** Directions **
The data that follows should be copied out exactly.
Available records below:
(* ===== verification/FailoverSafety.v ===== *)
(** What failover promises: which requests it sends and what they rest on,
    what a completion attests, and that no reconcile panics. *)

From S2P Require Import Prelude Types Lifecycle Control Agent Proto Convert Wire Crd Operation Effects Election Failover FailoverLoop FailoverSteps FailoverRuns FailoverInvariant FailoverPanics.

Set Default Goal Selector "!".

(** The epoch of the new primary. *)
Definition epoch_after (p : StablePartitionSnapshotStatus) (data_loss : bool) : EpochStatus :=
  mkEpochStatus (es_data_loss_number (ss_epoch p) + (if data_loss then 1 else 0)) (es_configuration_number (ss_epoch p) + 1).

Lemma parse_role_name r : parse_role (role_name r) = r.
Proof. by destruct r. Qed.

(** What the final attestation requires of a member, in the shape it has in
    the checkpoint. *)
Lemma attested_member_spec failover snapshot member member' :
  attested_member failover snapshot member = Ok member' →
  srs_id member' = srs_id member ∧ srs_instance_id member' = srs_instance_id member ∧ srs_role member' = srs_role member ∧
  ∃ o first epoch lsn, o ∈ fo_final_attestations failover ∧ eos_id o = srs_id member ∧
    eos_instance_id o = srs_instance_id member ∧ to_epoch (eos_epoch o) = to_epoch (ss_epoch snapshot) ∧
    parse_role (eos_role o) = stable_role (srs_role member) ∧ eos_healthy o = true ∧ eos_configuration_matches o = true ∧
    eos_first_retained_lsn o = Some first ∧ eos_deactivation_epoch o = Some epoch ∧ eos_deactivation_catch_up_lsn o = Some lsn ∧
    srs_election_metadata member' = Some (mkStableReplicaElectionMetadataStatus (eos_current_lsn o) (eos_committed_lsn o) first epoch lsn).
Proof.
  unfold attested_member. intros (o & Ho%or_fail_Ok & ([] & Hc%fail_if_Ok & (epoch & He%or_fail_Ok & (first & Hf%or_fail_Ok & (lsn & Hl%or_fail_Ok &
    [= <-])%bind_Ok)%bind_Ok)%bind_Ok)%bind_Ok)%bind_Ok. guards. apply List.find_some in Ho as [Hin%list_elem_of_In Hid%Z.eqb_eq].
  split; [done|]. split; [done|]. split; [done|]. exists o, first, epoch, lsn. split_and!; try done.
Qed.

Section safety.
  Context {Ends : Endpoints} {Codec : PayloadCodec}.
  Context (p : StablePartitionSnapshotStatus) (minimum : Z).

(** The promotion of [c] was seen done and is recorded with it alone. *)
Definition promotion_recorded (c : RankedCandidate) (epoch : EpochStatus) (tr : list entry) : Prop :=
  happened (promoted epoch c) tr ∧
  ∃ s, happened (committed s) tr ∧ ss_epoch s = epoch ∧ ss_primary_id s = rk_id c ∧ srs_id <$> ss_members s = [rk_id c].

(** The failed primary is never elected. *)
Lemma elected_other members c data_loss tr : happened (elected p members c data_loss) tr → rk_id c ≠ ss_primary_id p.
Proof.
  intros (en & _ & _ & input & d & q & _ & Hfailed & Hev & Hc & _ & Hb).
  destruct (build_target_spec _ _ _ _ _ _ Hev Hb) as (c' & Hc' & _ & Hin & _ & _ & _ & Hms).
  apply list_elem_of_fmap in Hin as (s & Hid & Hs). destruct (Hms s Hs) as (m & e & _ & Hm & _ & Ht).
  apply target_member_Some in Ht as (_ & Hne & _). rewrite Hfailed in Hne. congruence.
Qed.

(** ** What is sent *)

Section sent.
  Context (tr : list entry) (op : DurableOperationStatus) (fo : DurableFailoverStatus) (Hf : failing p minimum tr op fo).
  Context `{!PayloadCodecLaws Codec} (turn : FailoverTurn).

Lemma sent_pending eff request :
  fstep op fo turn eff → sent_request eff = Some request →
  ∃ pa handles, op_pending_action op = Some pa ∧ pending_ok op fo pa ∧
    cr_target_replica_id request = pa_target_id pa ∧ cr_target_instance_id request = pa_target_instance_id pa ∧
    failover_action_for op pa handles = Ok (cr_action request).
Proof.
  intros Hstep Hsent. destruct Hstep as [| | | | | | | | | | | |pa status handles instance action persisted sent Hpa Hauth Hst Hact Hd
    |op' obs d eff _ _ _ Heff]; try discriminate Hsent.
  - assert (sent = Some request) as -> by (by destruct persisted).
    pose proof (fl_pending _ _ _ _ _ Hf pa Hpa) as Hok.
    apply dispatch_sent in Hd as (Hreq & _ & _). apply planned_request_fields in Hreq as (_ & Ht & Hi & _ & _ & _ & Hdec & _).
    destruct (pk_payload _ _ _ Hok) as [He|(h & a & Ha & Hen)]; [by rewrite He in Hdec|].
    exists pa, h. split; [done|]. split; [done|]. split; [done|]. split; [done|].
    assert (cr_action request = a) as ->; [|done].
    eapply payload_faithful; [apply prost_faithful|exact Hen|exact Hdec].
  - destruct d; cbn in Heff; try discriminate; try (by injection Heff as <-).
    by apply bind_Ok in Heff as (? & _ & (? & _ & ([] & _ & [= <-])%bind_Ok)%bind_Ok).
Qed.
Lemma confirmed_epoch c members :
  confirmed p minimum tr op fo c members → 4 ≤ rank (op_phase op) →
  ss_epoch (op_target_snapshot op) = epoch_after p (fo_data_loss_required fo).
Proof.
  intros [] Hr. unfold epochs_ok in cf_epoch. destruct (cf_intent ltac:(left; lia)) as [ci Hci]. rewrite Hci in cf_epoch.
  destruct (fo_data_loss_epoch_intent fo) as [d|] eqn:Hd.
  - destruct cf_epoch as (_ & Heq & -> & ->). by rewrite Heq.
  - destruct cf_epoch as [-> ->]. destruct (fo_data_loss_required fo) eqn:Hreq; [|unfold epoch_after; f_equal; lia].
    destruct (cf_data_loss_intent ltac:(left; lia) eq_refl) as [? [=]].
Qed.

(** The candidate's member, at the incarnation its observation had. *)
Lemma confirmed_candidate c members :
  confirmed p minimum tr op fo c members →
  ∃ s, s ∈ members ∧ sr_id s = rk_id c ∧ target_instance op (rk_id c) = Some (sr_instance_id s).
Proof.
  pose proof (fl_failover _ _ _ _ _ Hf) as Hfo. intros []. apply list_elem_of_fmap in cf_candidate as (m & Hm & Hin).
  destruct (cf_members m Hin) as (s & Hs & Hid & Hinst & _). exists s. split; [done|]. split; [congruence|].
  unfold target_instance. rewrite Hfo. cbn [mbind option_bind]. by rewrite Hm, (cf_current m Hin), Hinst.
Qed.

(** Whom a request addresses, once a candidate is confirmed. *)
Definition to_candidate (c : RankedCandidate) (members : list StableReplicaSnapshot) (request : CorrelatedControlActionRequest) : Prop :=
  cr_target_replica_id request = rk_id c ∧
  ∃ s, s ∈ members ∧ sr_id s = rk_id c ∧ sr_instance_id s = cr_target_instance_id request.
End of Available records.
** Response below **
(* ===== verification/FailoverSafety.v ===== *)
(** What failover promises: which requests it sends and what they rest on,
    what a completion attests, and that no reconcile panics. *)

From S2P Require Import Prelude Types Lifecycle Control Agent Proto Convert Wire Crd Operation Effects Election Failover FailoverLoop FailoverSteps FailoverRuns FailoverInvariant FailoverPanics.

Set Default Goal Selector "!".

(** The epoch of the new primary. *)
Definition epoch_after (p : StablePartitionSnapshotStatus) (data_loss : bool) : EpochStatus :=
  mkEpochStatus (es_data_loss_number (ss_epoch p) + (if data_loss then 1 else 0)) (es_configuration_number (ss_epoch p) + 1).

Lemma parse_role_name r : parse_role (role_name r) = r.
Proof. by destruct r. Qed.

(** What the final attestation requires of a member, in the shape it has in
    the checkpoint. *)
Lemma attested_member_spec failover snapshot member member' :
  attested_member failover snapshot member = Ok member' →
  srs_id member' = srs_id member ∧ srs_instance_id member' = srs_instance_id member ∧ srs_role member' = srs_role member ∧
  ∃ o first epoch lsn, o ∈ fo_final_attestations failover ∧ eos_id o = srs_id member ∧
    eos_instance_id o = srs_instance_id member ∧ to_epoch (eos_epoch o) = to_epoch (ss_epoch snapshot) ∧
    parse_role (eos_role o) = stable_role (srs_role member) ∧ eos_healthy o = true ∧ eos_configuration_matches o = true ∧
    eos_first_retained_lsn o = Some first ∧ eos_deactivation_epoch o = Some epoch ∧ eos_deactivation_catch_up_lsn o = Some lsn ∧
    srs_election_metadata member' = Some (mkStableReplicaElectionMetadataStatus (eos_current_lsn o) (eos_committed_lsn o) first epoch lsn).
Proof.
  unfold attested_member. intros (o & Ho%or_fail_Ok & ([] & Hc%fail_if_Ok & (epoch & He%or_fail_Ok & (first & Hf%or_fail_Ok & (lsn & Hl%or_fail_Ok &
    [= <-])%bind_Ok)%bind_Ok)%bind_Ok)%bind_Ok)%bind_Ok. guards. apply List.find_some in Ho as [Hin%list_elem_of_In Hid%Z.eqb_eq].
  split; [done|]. split; [done|]. split; [done|]. exists o, first, epoch, lsn. split_and!; try done.
Qed.

Section safety.
  Context {Ends : Endpoints} {Codec : PayloadCodec}.
  Context (p : StablePartitionSnapshotStatus) (minimum : Z).

(** The promotion of [c] was seen done and is recorded with it alone. *)
Definition promotion_recorded (c : RankedCandidate) (epoch : EpochStatus) (tr : list entry) : Prop :=
  happened (promoted epoch c) tr ∧
  ∃ s, happened (committed s) tr ∧ ss_epoch s = epoch ∧ ss_primary_id s = rk_id c ∧ srs_id <$> ss_members s = [rk_id c].

(** The failed primary is never elected. *)
Lemma elected_other members c data_loss tr : happened (elected p members c data_loss) tr → rk_id c ≠ ss_primary_id p.
Proof.
  intros (en & _ & _ & input & d & q & _ & Hfailed & Hev & Hc & _ & Hb).
  destruct (build_target_spec _ _ _ _ _ _ Hev Hb) as (c' & Hc' & _ & Hin & _ & _ & _ & Hms).
  apply list_elem_of_fmap in Hin as (s & Hid & Hs). destruct (Hms s Hs) as (m & e & _ & Hm & _ & Ht).
  apply target_member_Some in Ht as (_ & Hne & _). rewrite Hfailed in Hne. congruence.
Qed.

(** ** What is sent *)

Section sent.
  Context (tr : list entry) (op : DurableOperationStatus) (fo : DurableFailoverStatus) (Hf : failing p minimum tr op fo).
  Context `{!PayloadCodecLaws Codec} (turn : FailoverTurn).

Lemma sent_pending eff request :
  fstep op fo turn eff → sent_request eff = Some request →
  ∃ pa handles, op_pending_action op = Some pa ∧ pending_ok op fo pa ∧
    cr_target_replica_id request = pa_target_id pa ∧ cr_target_instance_id request = pa_target_instance_id pa ∧
    failover_action_for op pa handles = Ok (cr_action request).
Proof.
  intros Hstep Hsent. destruct Hstep as [| | | | | | | | | | | |pa status handles instance action persisted sent Hpa Hauth Hst Hact Hd
    |op' obs d eff _ _ _ Heff]; try discriminate Hsent.
  - assert (sent = Some request) as -> by (by destruct persisted).
    pose proof (fl_pending _ _ _ _ _ Hf pa Hpa) as Hok.
    apply dispatch_sent in Hd as (Hreq & _ & _). apply planned_request_fields in Hreq as (_ & Ht & Hi & _ & _ & _ & Hdec & _).
    destruct (pk_payload _ _ _ Hok) as [He|(h & a & Ha & Hen)]; [by rewrite He in Hdec|].
    exists pa, h. split; [done|]. split; [done|]. split; [done|]. split; [done|].
    assert (cr_action request = a) as ->; [|done].
    eapply payload_faithful; [apply prost_faithful|exact Hen|exact Hdec].
  - destruct d; cbn in Heff; try discriminate; try (by injection Heff as <-).
    by apply bind_Ok in Heff as (? & _ & (? & _ & ([] & _ & [= <-])%bind_Ok)%bind_Ok).
Qed.
Lemma confirmed_epoch c members :
  confirmed p minimum tr op fo c members → 4 ≤ rank (op_phase op) →
  ss_epoch (op_target_snapshot op) = epoch_after p (fo_data_loss_required fo).
Proof.
  intros [] Hr. unfold epochs_ok in cf_epoch. destruct (cf_intent ltac:(left; lia)) as [ci Hci]. rewrite Hci in cf_epoch.
  destruct (fo_data_loss_epoch_intent fo) as [d|] eqn:Hd.
  - destruct cf_epoch as (_ & Heq & -> & ->). by rewrite Heq.
  - destruct cf_epoch as [-> ->]. destruct (fo_data_loss_required fo) eqn:Hreq; [|unfold epoch_after; f_equal; lia].
    destruct (cf_data_loss_intent ltac:(left; lia) eq_refl) as [? [=]].
Qed.

(** The candidate's member, at the incarnation its observation had. *)
Lemma confirmed_candidate c members :
  confirmed p minimum tr op fo c members →
  ∃ s, s ∈ members ∧ sr_id s = rk_id c ∧ target_instance op (rk_id c) = Some (sr_instance_id s).
Proof.
  pose proof (fl_failover _ _ _ _ _ Hf) as Hfo. intros []. apply list_elem_of_fmap in cf_candidate as (m & Hm & Hin).
  destruct (cf_members m Hin) as (s & Hs & Hid & Hinst & _). exists s. split; [done|]. split; [congruence|].
  unfold target_instance. rewrite Hfo. cbn [mbind option_bind]. by rewrite Hm, (cf_current m Hin), Hinst.
Qed.

(** Whom a request addresses, once a candidate is confirmed. *)
Definition to_candidate (c : RankedCandidate) (members : list StableReplicaSnapshot) (request : CorrelatedControlActionRequest) : Prop :=
  cr_target_replica_id request = rk_id c ∧
  ∃ s, s ∈ members ∧ sr_id s = rk_id c ∧ sr_instance_id s = cr_target_instance_id request.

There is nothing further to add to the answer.